→ To do: Stopping at the line that holds "succeed, every string", repeat the lines below exactly, starting from the very first and including that final line.

[[ Input data open ]]

(** C10, as the code has it.  Whatever the limit and the world,
    [fetch_bbc_headlines] returns a list that is not empty, has at most
    [max limit 1] elements and no duplicate; when the fetch and the parse
    succeed, every string of the list has at least 5 characters. *)
Theorem fetch_bbc_headlines_postconditions (limit : Z) (w : World) :
  exists l w',
    fetch_bbc_headlines limit w = (Ok l, w') /\
    l <> [] /\
    Z.of_nat (length l) <= Z.max limit 1 /\
    NoDup l /\
    (forall page headlines,
       http_get (bbc w) = Ok page -> h3_texts (bbc w) page = Ok headlines ->
       Forall long_enough l).
Proof.
  destruct (http_get (bbc w)) as [page|e] eqn:Hget.
  - destruct (h3_texts (bbc w) page) as [headlines|e] eqn:Hparse.
    + destruct (clean_loop_spec limit headlines [] (NoDup_nil_2 (A:=string)) (List.Forall_nil long_enough)
                  (or_introl eq_refl)) as (Hnd & Hlong & Hlen).
      eexists. eexists. split; [apply (fetch_bbc_headlines_scraped _ _ _ _ Hget Hparse)|].
      destruct (clean_loop limit headlines []) as [|h cleaned].
      * repeat split; [discriminate|simpl; lia|apply NoDup_singleton|].
        intros _ _ _ _. constructor; [unfold long_enough; simpl; lia|constructor].
      * repeat split; [discriminate|exact Hlen|exact Hnd|]. intros _ _ _ _. exact Hlong.
    + eexists. eexists. split; [apply (fetch_bbc_headlines_parse_fails _ _ _ _ Hget Hparse)|].
      repeat split; [discriminate|simpl; lia|apply NoDup_singleton|].
      intros page' headlines Hpage. injection Hpage as <-. congruence.
  - eexists. eexists. split; [apply (fetch_bbc_headlines_fetch_fails _ _ _ Hget)|].
    repeat split; [discriminate|simpl; lia|apply NoDup_singleton|discriminate].
Qed.

Lemma fetch_bbc_headlines_postconditions_witness :
  let w := initial_world
             (mkWeb (Ok "<html>")
                (fun _ => Ok ["Storm hits coast"; "Live"; "Storm hits coast"; "Election results"])) in
  fst (fetch_bbc_headlines MAX_NEWS_ITEMS w) = Ok ["Storm hits coast"; "Election results"] /\
  Forall long_enough ["Storm hits coast"; "Election results"].
Proof.
  intros w.
  destruct (fetch_bbc_headlines_postconditions MAX_NEWS_ITEMS w)
    as (l & w' & E & _ & _ & _ & Hlong).
  specialize (Hlong "<html>" _ eq_refl eq_refl).
  assert (Hl : l = ["Storm hits coast"; "Election results"]).
  { assert (H : fst (fetch_bbc_headlines MAX_NEWS_ITEMS w) = Ok l) by (rewrite E; reflexivity).
    vm_compute in H. injection H as <-. reflexivity. }
  rewrite <- Hl. split; [rewrite E; reflexivity|exact Hlong].
Defined.

(** C10, as stated, fails for a limit that is not positive: the limit is
    compared only after a headline has been added, so with limit 0 one
    headline is returned. *)
Lemma fetch_bbc_headlines_exceeds_limit_zero :
  let w := initial_world (mkWeb (Ok "<html>") (fun _ => Ok ["Storm hits coast"; "Election results"])) in
  fst (fetch_bbc_headlines 0 w) = Ok ["Storm hits coast"] /\
  ~ (Z.of_nat (length ["Storm hits coast"]) <= 0).
Proof. intros w. split; [reflexivity|simpl; lia]. Qed.

(** ** Continuations are consumed once *)

Lemma run_ops_keeps_absent (chat : Z) (ops : list Registry.Op) (r : gmap Z Pending) :
  Forall (fun o => ~ Registry.registers chat o) ops ->
  r !! chat = None -> Registry.run_ops ops r !! chat = None.
Proof.
  unfold Registry.run_ops. revert r.
  induction ops as [|o ops IH]; intros r Hops Hnone; [exact Hnone|].
  apply Forall_cons in Hops as [Ho Hops]. simpl. apply IH; [exact Hops|].
  destruct o as [c p|c]; simpl in *.
  - unfold Registry.register. rewrite lookup_insert_ne by exact Ho. exact Hnone.
  - destruct (decide (c = chat)) as [->|Hne].
    + apply lookup_delete_eq.
    + rewrite lookup_delete_ne by exact Hne. exact Hnone.
Qed.

Lemma frames_preserves {A} (m : M A) : frames m -> preserves m.
Proof.
  intros Hm w [H1 H2 H3 H4 H5]. destruct (Hm w) as (Hr & Hn & Hi).
  split; rewrite ?Hr, ?Hn, ?Hi; assumption.
Qed.

Lemma preserves_ret {A} (a : A) : preserves (ret a).
Proof. intros w Hw. exact Hw. Qed.

Lemma preserves_lift {A} (r : Result A) : preserves (lift r).
Proof. intros w Hw. exact Hw. Qed.

Lemma preserves_bind {A B} (m : M A) (k : A -> M B) :
  preserves m -> (forall a, preserves (k a)) -> preserves (bind m k).
Proof.
  intros Hm Hk w Hw. unfold bind. specialize (Hm w Hw).
  destruct (m w) as [[a|e] w']; simpl in *; [apply Hk, Hm|exact Hm].
Qed.

Lemma preserves_try_except {A} (body : M A) (catches : Exc -> bool) (handler : Exc -> M A) :
  preserves body -> (forall e, preserves (handler e)) ->
  preserves (try_except body catches handler).
Proof.
  intros Hb Hh w Hw. unfold try_except. specialize (Hb w Hw).
  destruct (body w) as [[a|e] w']; simpl in *; [exact Hb|].
  destruct (catches e); [apply Hh, Hb|exact Hb].
Qed.

Lemma preserves_for_each {A} (items : list A) (body : A -> M unit) :
  (forall x, preserves (body x)) -> preserves (for_each items body).
Proof.
  intros Hb. induction items as [|x items IH]; simpl.
  - apply preserves_ret.
  - apply preserves_bind; [apply Hb|intros _; exact IH].
Qed.

Lemma preserves_transport_send (o : Outbound) : preserves (transport_send o).
Proof.
  apply frames_preserves. intros w. unfold transport_send.
  destruct (faults w) as [|[e|] rest]; repeat split.
Qed.

Lemma preserves_logger_record (r : LogRecord) : preserves (logger_record r).
Proof. apply frames_preserves. intros w. repeat split. Qed.

Lemma preserves_timer_start (chat : Z) (txt : option string) (interval : Z) :
  preserves (timer_start chat txt interval).
Proof.
  apply frames_preserves. intros w. unfold timer_start.
  destruct (interval <=? TIMEOUT_MAX (runtime w))%Z; repeat split.
Qed.

Lemma preserves_py_int (x : option string) : preserves (py_int x).
Proof. apply frames_preserves. intros w. repeat split. Qed.

Lemma preserves_random_choice (seq : list string) : preserves (random_choice seq).
Proof. apply frames_preserves. intros w. repeat split. Qed.

Lemma preserves_requests_get : preserves requests_get.
Proof. apply frames_preserves. intros w. repeat split. Qed.

Lemma preserves_soup_h3_texts (page : string) : preserves (soup_h3_texts page).
Proof. apply frames_preserves. intros w. repeat split. Qed.

(** A registration takes the next serial number, which nothing has yet. *)
Lemma preserves_register (chat : Z) (k : Continuation) :
  preserves (register_next_step_handler chat k).
Proof.
  intros w [H1 H2 H3 H4 H5]. unfold register_next_step_handler, Registry.register.
  split; simpl.
  - exact H1.
  - intros s Hs. specialize (H2 s Hs). lia.
  - intros c p Hp. destruct (decide (chat = c)) as [->|Hne].
    + rewrite lookup_insert_eq in Hp. injection Hp as <-. simpl. lia.
    + rewrite lookup_insert_ne in Hp by exact Hne. specialize (H3 c p Hp). lia.
  - intros c p Hp. destruct (decide (chat = c)) as [->|Hne].
    + rewrite lookup_insert_eq in Hp. injection Hp as <-. simpl.
      intros Hin. specialize (H2 _ Hin). lia.
    + rewrite lookup_insert_ne in Hp by exact Hne. exact (H4 c p Hp).
  - intros c1 c2 p1 p2 Hp1 Hp2 Heq.
    destruct (decide (chat = c1)) as [<-|Hne1]; destruct (decide (chat = c2)) as [<-|Hne2];
      [reflexivity| | |].
    + rewrite lookup_insert_eq in Hp1. rewrite lookup_insert_ne in Hp2 by exact Hne2.
      injection Hp1 as <-. simpl in Heq. specialize (H3 c2 p2 Hp2). lia.
    + rewrite lookup_insert_eq in Hp2. rewrite lookup_insert_ne in Hp1 by exact Hne1.
      injection Hp2 as <-. simpl in Heq. specialize (H3 c1 p1 Hp1). lia.
    + rewrite lookup_insert_ne in Hp1 by exact Hne1.
      rewrite lookup_insert_ne in Hp2 by exact Hne2. exact (H5 c1 c2 p1 p2 Hp1 Hp2 Heq).
Qed.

[[ Input data closed ]]

→ Response:
(** C10, as the code has it.  Whatever the limit and the world,
    [fetch_bbc_headlines] returns a list that is not empty, has at most
    [max limit 1] elements and no duplicate; when the fetch and the parse
    succeed, every string of the list has at least 5 characters. *)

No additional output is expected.